Think back a few years to the excitement that surrounded the exchanges. There was a sense that the intermediaries at the center of the trading world would continue to benefit from increasing volumes. In addition, there were the supportive trends of globalization and consolidation, plus the continuing move to the democratization of trading, with individuals being able to tap into new markets at relatively low cost.
The stocks reflected that excitement.
As always, where you start a chart matters a lot. This one begins with the listing of NYSE Group (now NYSE Euronext, NYX) in March of 2006. Therefore, the chart only shows the last part of the stupendous run of CME Group (CME), which came public in December of 2002 at $35. It marched ever higher to a peak of $705 and change five years later, before falling almost 80% in 2008. Also on the chart is the NASDAQ OMX Group (NDAQ).
Not shown is CBOE Holdings (CBOE). Since its debut in June of 2010 it has a return of about -18%, identical to CME over that time and lower than the other two exchanges.
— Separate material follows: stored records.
(** * webpack: lib/FileSystemInfo.js and lib/cache/PackFileCacheStrategy.js

    A shallow embedding of the file-system snapshot logic (accuracy
    estimator, managed items, snapshot creation, merging and validation)
    and of the pack store's unpack policy, with the properties the
    specification states about them.

    Conventions of the embedding:
    - a JavaScript [Map] with string keys is a [gmap string _]; iteration
      order is never observable in the functions modelled here;
    - [undefined] for an optional field or argument is [None];
    - millisecond time stamps are integers ([Z]); [Infinity] and [NaN] are
      added as constructors where the code can produce them;
    - a node-style callback [(err, result)] is a value of [cb_args];
    - the work queues ([AsyncQueue]) and the file system are outside this
      file: a read handed to a queue is a [request], and the queue calling
      back, with the arguments it hands to the callback, is a [completion]
      that the model takes as input, in any order. *)

From Stdlib Require Import ZArith Lia List Permutation.
From stdpp Require Import base option gmap strings list fin_maps.

Open Scope Z_scope.

(* ===================================================================== *)
(** ** JavaScript values used by the module *)
(* ===================================================================== *)

Module JS.

(** A number that is an integer or [Infinity] (a [safeTime]). *)
Inductive number :=
| Num (z : Z)
| Infinity.

(** [a > b] where [b] may be [undefined]: [undefined] converts to [NaN]
    and every comparison with [NaN] is [false]. *)
Definition gt_opt (a : number) (b : option Z) : bool :=
  match b with
  | None => false
  | Some t =>
      match a with
      | Infinity => true
      | Num z => t <? z
      end
  end.
(** ** SpatiotemporalCO2.__init__ as executed by Python *)

Module Instance.

Inductive value : Type :=
| VStr (s : string)
| VInt (z : Z)
| VFloat (q : Q)
| VBool (b : bool)
| VStrs (l : list string)
| VInts (l : list Z)
| VObject (cls : string)
| VMethod (name : string).

(** Every [def] in the body of [class SpatiotemporalCO2], in source order. *)
Definition class_methods : list string :=
  ["__init__"; "check_tf"; "encoder_layer"; "recurrent_decoder"; "make_model";
   "load_data"; "apply_noise"; "process_data"; "load_preprocessed_xy_train_test";
   "plot_features"; "plot_targets"; "plot_data"; "plot_single_results";
   "latent_space"; "feature_map_animation"; "cumulative_co2"].

(** [self.name]: the instance dictionary first, then the class, which has
    no base other than [object] and no [__getattr__]. *)
Definition getattr (self : gmap string value) (name : string) : result value :=
  match self !! name with
  | Some v => Ok v
  | None =>
      if existsb (String.eqb name) class_methods then Ok (VMethod name)
      else Err (AttributeError name)
  end.

Inductive expr : Type :=
| Const (v : value)
| SelfAttr (name : string).

Definition eval (self : gmap string value) (e : expr) : result value :=
  match e with
  | Const v => Ok v
  | SelfAttr name => getattr self name
  end.

(** [self.attr = rhs] *)
Definition assign (self : gmap string value) (attr : string) (rhs : expr)
  : result (gmap string value) :=
  do v <- eval self rhs in Ok (<[attr := v]> self).

Fixpoint exec (body : list (string * expr)) (self : gmap string value)
  : result (gmap string value) :=
  match body with
  | [] => Ok self
  | (attr, rhs) :: rest => do self' <- assign self attr rhs in exec rest self'
  end.

(** The assignments of [__init__], lines 52-88, in order.  Calls into Keras
    ([K.clear_session], [AdamW], [regularizers.l1]) return objects. *)
Definition init_body : list (string * expr) :=
  [("input_features_dir", Const (VStr "simulations2D/input_features"));
   ("output_targets_dir", Const (VStr "simulations2D/output_targets"));
   ("x_data_labels", Const (VStrs ["Poro"; "LogPerm"; "Facies"; "Wells"]));
   ("y_data_labels", Const (VStrs ["Pressure"; "Saturation"]));
   ("x_cmaps", Const (VStrs ["jet"; "jet"; "viridis"; "binary"]));
   ("y_cmaps", Const (VStrs ["jet"; "jet"]));
   ("err_cmap", Const (VStr "binary"));
   ("latent_cmap", Const (VStrs ["afmhot_r"; "gray"]));
   ("return_data", Const (VBool false));
   ("save_model", Const (VBool true));
   ("n_samples", Const (VInt 1000));
   ("x_channels", Const (VInt 4));
   ("y_channels", Const (VInt 2));
   ("timesteps", Const (VInt 60));
   ("dim", Const (VInt 64));
   ("test_size", Const (VFloat (25 # 100)));
   ("t_samples", Const (VInts [0; 6; 12; 18; 24; 30; 36; 42; 48; 54; 60]%Z));
   ("cnn_filters", Const (VInts [64; 128; 256]%Z));
   ("rnn_filters", Const (VInts [256; 128; 64]%Z));
   ("conv_groups", Const (VInt 1));
   ("rnn_dropout", Const (VFloat (5 # 100)));
   ("up_interp", Const (VStr "nearest"));
   ("optimizer", Const (VObject "AdamW"));
   ("criterion", SelfAttr "custom_loss");
   ("L1L2_split", Const (VFloat (33 # 100)));
   ("ridge_alpha", Const (VFloat (66 # 100)));
   ("regular", Const (VObject "L1"));
   ("leaky_slope", Const (VFloat (25 # 100)));
   ("valid_split", Const (VFloat (20 # 100)));
   ("num_epochs", Const (VInt 100));
   ("batch_size", Const (VInt 50));
   ("lr_decay", Const (VInt 20));
   ("verbose", Const (VInt 0))].

Definition __init__ (self : gmap string value) : result (gmap string value) :=
  exec init_body self.

(** [SpatiotemporalCO2()]: a fresh object, then [__init__]. *)
Definition construct : result (gmap string value) := __init__ ∅.

(** [SpatiotemporalCO2().name]: looking a method up on a new instance. *)
Definition method_of_new_instance (name : string) : result value :=
  do self <- construct in getattr self name.

End Instance.

(** ** The training criterion *)

Module Loss.

Definition mean (l : list R) : R := (fold_right Rplus 0 l / INR (length l))%R.

Definition mean_absolute_error (true pred : list R) : R :=
  mean (map (fun tp => Rabs (fst tp - snd tp)) (combine true pred)).

Definition mean_squared_error (true pred : list R) : R :=
  mean (map (fun tp => ((fst tp - snd tp) * (fst tp - snd tp))%R) (combine true pred)).

Definition l2_penalty (alpha : R) (wts : list R) : R :=
  (alpha * fold_right Rplus 0 (map (fun w => w * w) wts))%R.

(** Modelled from the spec: [custom_loss], the method [__init__] stores in
    [self.criterion]; its body is not part of pix2vid.py.  Section 4.4: a
    convex blend of mean-absolute-error and mean-squared-error with a
    configurable blend fraction ([L1L2_split]), optionally augmented with an
    L2 weight penalty with a coefficient ([ridge_alpha]). *)
Definition custom_loss (L1L2_split : R) (ridge : option (R * list R))
  (true pred : list R) : R :=
  let blend := (L1L2_split * mean_absolute_error true pred
                + (1 - L1L2_split) * mean_squared_error true pred)%R in
  match ridge with
  | None => blend
  | Some (alpha, wts) => (blend + l2_penalty alpha wts)%R
  end.

End Loss.

(** ** Small datasets for the examples *)

Module Datasets.

(** One realization, two frames of 2 by 2 pixels, one channel: the left
    column of pixels holds 0 then 4, the right column 10 then 30. *)
Definition targets : tensor Q :=
  Tensor.mk [1; 2; 2; 2; 1]
    (fun idx =>
       match idx with
       | [_; t; _; w; _] =>
           match t, w with
           | 0, 0 => 0%Q
           | 0, _ => 10%Q
           | _, 0 => 4%Q
           | _, _ => 30%Q
           end
       | _ => 0%Q
       end).

(** One realization, two identical frames: every pixel is constant in time
    but the left column holds 1 and the right column 2. *)
Definition still_targets : tensor Q :=
  Tensor.mk [1; 2; 2; 2; 1]
    (fun idx =>
       match idx with
       | [_; _; _; w; _] => match w with 0 => 1%Q | _ => 2%Q end
       | _ => 0%Q
       end).

(** Two realizations of 1 by 2 pixels with two channels. *)
Definition features : tensor Q :=
  Tensor.mk [2; 1; 2; 2]
    (fun idx =>
       match idx with
       | [n; _; w; c] => inject_Z (Z.of_nat (n * 7 + w * 3 + c * 10))
       | _ => 0%Q
       end).

(** Three 2 by 2 images with three channels, the last one the wells. *)
Definition images : tensor nat :=
  Tensor.mk [3; 2; 2; 3]
    (fun idx =>
       match idx with
       | [i; a; b; c] => 100 * i + 10 * (2 * a + b) + c
       | _ => 0
       end).

(** A counter as generator state; the "noise" adds the counter. *)
Definition counting_noise (m : Noise.noise_mode) (v : option Q) (s : nat)
  (img : tensor nat) : nat * tensor nat :=
  (S s, Tensor.mk (shape img) (fun idx => val img idx + S s)).

(** The same on rational images. *)
Definition counting_noise_Q (m : Noise.noise_mode) (v : option Q) (s : nat)
  (img : tensor Q) : nat * tensor Q :=
  (S s, Tensor.mk (shape img) (fun idx => (val img idx + inject_Z (Z.of_nat (S s)))%Q)).

(** Random sources that count their draws: the permutation is the
    reversed order, the choice the first indices. *)
Definition reversed_order (s k : nat) : nat * list nat := (S s, rev (seq 0 k)).

Definition first_indices (s n k : nat) : nat * list nat := (S s, seq 0 k).

(** One 2 by 2 image with one channel and its two-frame target. *)
Definition X_small : tensor nat :=
  Tensor.mk [1; 2; 2; 1]
    (fun idx => match idx with [_; h; w; _] => 1 + 2 * h + w | _ => 0 end).

Definition y_small : tensor nat :=
  Tensor.mk [1; 2; 2; 2; 1]
    (fun idx => match idx with [_; f; h; w; _] => 10 * f + 1 + 2 * h + w | _ => 0 end).

(** A target with sixty frames, frame [t] holding the number [t]. *)
Definition y_sixty : tensor nat :=
  Tensor.mk [1; 60; 1; 1; 1]
    (fun idx => match idx with [_; t; _; _; _] => t | _ => 0 end).

(** A directory tree holding sample 0 only. *)
Definition one_sample_fs : gmap string (tensor Q) :=
  <["simulations2D/input_features/X_data_0.npy" :=
      Tensor.mk [4; 64; 64] (fun _ => 1%Q)]>
  (<["simulations2D/output_targets/y_data_0.npy" :=
      Tensor.mk [60; 2; 64; 64] (fun _ => 2%Q)]> ∅).

(** A two-sample configuration with 1 by 1 images and two frames. *)
Definition tiny_config : SpatiotemporalCO2 := {|
  input_features_dir := "in";
  output_targets_dir := "out";
  n_samples := 2;
  x_channels := 2;
  y_channels := 1;
  timesteps := 2;
  dim := 1;
  test_size := 25 # 100;
  t_samples := [0; 2]%Z;
  cnn_filters := [64; 128; 256];
  rnn_filters := [256; 128; 64];
  rnn_dropout := 5 # 100;
  L1L2_split := 33 # 100;
  ridge_alpha := 66 # 100;
  leaky_slope := 25 # 100;
  save_model := true;
  X_train_shape := []
|}.

Definition constant_file (shp : list nat) (q : Q) : tensor Q :=
  Tensor.mk shp (fun _ => q).

Definition tiny_fs : gmap string (tensor Q) :=
  <["in/X_data_0.npy" := Tensor.mk [2; 1; 1]
      (fun idx => match idx with [c; _; _] => inject_Z (Z.of_nat (5 + c)) | _ => 0%Q end)]>
  (<["out/y_data_0.npy" := constant_file [2; 1; 1; 1] 7%Q]>
  (<["in/X_data_1.npy" := constant_file [2; 1; 1] 8%Q]>
  (<["out/y_data_1.npy" := constant_file [2; 1; 1; 1] 9%Q]> ∅))).

(** A tree whose first feature file holds a single channel plane. *)
Definition plane_fs : gmap string (tensor Q) :=
  <["in/X_data_0.npy" := constant_file [1; 1; 1] 4%Q]>
  (<["out/y_data_0.npy" := constant_file [2; 1; 1; 1] 7%Q]> ∅).

Definition loaded_entries (r : result (tensor Q * tensor Q))
  : option (list nat * list Q * (list nat * list Q)) :=
  match r with
  | Ok (X, y) =>
      Some (shape X, map (val X) (ProcessData.indices (shape X)),
            (shape y, map (val y) (ProcessData.indices (shape y))))
  | Err _ => None
  end.

(** Two 2 by 2 images with the wells channel only, and one with no channel. *)
Definition wells_only : tensor nat :=
  Tensor.mk [2; 2; 2; 1]
    (fun idx => match idx with [i; a; b; _] => 10 * i + 2 * a + b | _ => 0 end).

Definition no_channels : tensor nat := Tensor.mk [1; 2; 2; 0] (fun _ => 0).

(** One 2 by 3 image and its one-frame target. *)
Definition wide : tensor nat :=
  Tensor.mk [1; 2; 3; 1]
    (fun idx => match idx with [_; h; w; _] => 3 * h + w | _ => 0 end).

Definition wide_targets : tensor nat :=
  Tensor.mk [1; 1; 2; 3; 1]
    (fun idx => match idx with [_; _; h; w; _] => 3 * h + w | _ => 0 end).

(** A single column holding 2, 5 and 3. *)
Definition column : tensor Q :=
  Tensor.mk [3; 1]
    (fun idx => match idx with
                | [0; _] => 2%Q
                | [1; _] => 5%Q
                | _ => 3%Q
                end).

(** One 2 by 2 image with one channel, matching [targets]. *)
Definition square_features : tensor Q :=
  Tensor.mk [1; 2; 2; 1]
    (fun idx => match idx with
                | [_; h; w; _] => inject_Z (Z.of_nat (2 * h + w))
                | _ => 0%Q
                end).

(** The files of [tiny_fs], by sample. *)
Definition tiny_X (i : nat) : tensor Q :=
  match i with
  | 0 => Tensor.mk [2; 1; 1]
           (fun idx => match idx with
                       | [c; _; _] => inject_Z (Z.of_nat (5 + c))
                       | _ => 0%Q
                       end)
  | _ => constant_file [2; 1; 1] 8%Q
  end.

Definition tiny_y (i : nat) : tensor Q :=
  match i with
  | 0 => constant_file [2; 1; 1; 1] 7%Q
  | _ => constant_file [2; 1; 1; 1] 9%Q
  end.

(** The entries of an array in row-major order, in lowest terms. *)
Definition entries (t : tensor Q) : list Q :=
  map (fun idx => Qred (val t idx)) (ProcessData.indices (shape t)).

Definition entries_of (r : result (tensor Q)) : option (list Q) :=
  match r with
  | Ok t => Some (entries t)
  | Err _ => None
  end.

End Datasets.

(** ** cumulative_co2 *)

Module CumulativeCO2.

(** The entries of sample [i], in row-major order: [t[i]] flattened. *)
Definition sample_entries (t : tensor Q) (i : nat) : list Q :=
  map (fun idx => val t (i :: idx)) (ProcessData.indices (tl (shape t))).

(** [a[np.where(a > thresh)]] *)
Definition above (thresh : Q) (l : list Q) : list Q :=
  filter (fun v => negb (Qle_bool v thresh)) l.

Definition qsum (l : list Q) : Q := fold_right Qplus 0%Q l.

(** [t[i][np.where(t[i] > thresh)].sum()] *)
Definition co2_of (t : tensor Q) (thresh : Q) (i : nat) : Q :=
  qsum (above thresh (sample_entries t i)).

(** One iteration of the loop: both dictionaries receive key [i].  An
    entry of a 1-d array is a scalar, which cannot be indexed by the result
    of [np.where]; indexing [pred] past its first extent raises as well. *)
Definition co2_body (true pred : tensor Q) (thresh : Q)
  (acc : list Q * list Q) (i : nat) : result (list Q * list Q) :=
  match shape true, shape pred with
  | _ :: _ :: _, np :: _ :: _ =>
      if i <? np then
        Ok (fst acc ++ [co2_of true thresh i], snd acc ++ [co2_of pred thresh i])
      else Err IndexError
  | _, _ => Err IndexError
  end.

(** [compare_cumulative_co2(true, pred, thresh)]: the dictionaries' values
    are listed in insertion order, which is the order of the samples. *)
Definition compare_cumulative_co2 (true pred : tensor Q) (thresh : Q)
  : result (list Q * list Q) :=
  match shape true with
  | n :: _ => for_each (co2_body true pred thresh) (seq 0 n) ([], [])
  | [] => Err IndexError
  end.

End CumulativeCO2.

(** ** The script under [if __name__ == '__main__'] *)

Module Main.

(** The methods the script calls on [proxy], in order (lines 442-456). *)
Definition main_calls : list string :=
  ["check_tensorflow_gpu"; "load_data"; "process_data"; "plot_data";
   "plot_features"; "plot_targets"; "make_model"; "training"; "predictions";
   "plot_single_results"; "cumulative_co2"].

(** Whether looking each of them up on [self] succeeds. *)
Definition resolves (self : gmap string Instance.value) : list (string * bool) :=
  map (fun name => (name, is_ok (Instance.getattr self name))) main_calls.

End Main.

(** * Properties *)

(** ** Arrays and real-valued helpers *)

Lemma sigmoid_bounds (x : R) : (0 < sigmoid x < 1)%R.
Proof.
  unfold sigmoid.
  pose proof (exp_pos (- x)) as He.
  split.
  - apply Rdiv_lt_0_compat; lra.
  - apply (Rmult_lt_reg_r (1 + exp (- x))); [lra|].
    unfold Rdiv. rewrite Rmult_assoc, Rinv_l by lra. lra.
Qed.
Now what do you have? The competitive and regulatory landscape has shifted, volumes from humans have declined (but the computers are doing their thing with abandon), and it’s an open question what kind of business the exchanges are or should be in. On this weekend, attention will be drawn to the functioning of the exchanges in times of disaster, just as it was that fateful September day ten years ago. They will likely pass with flying colors, as they did then, but after the winds die down, the question will still remain as to what the businesses should and will be going forward. (Chart: Bloomberg terminal.)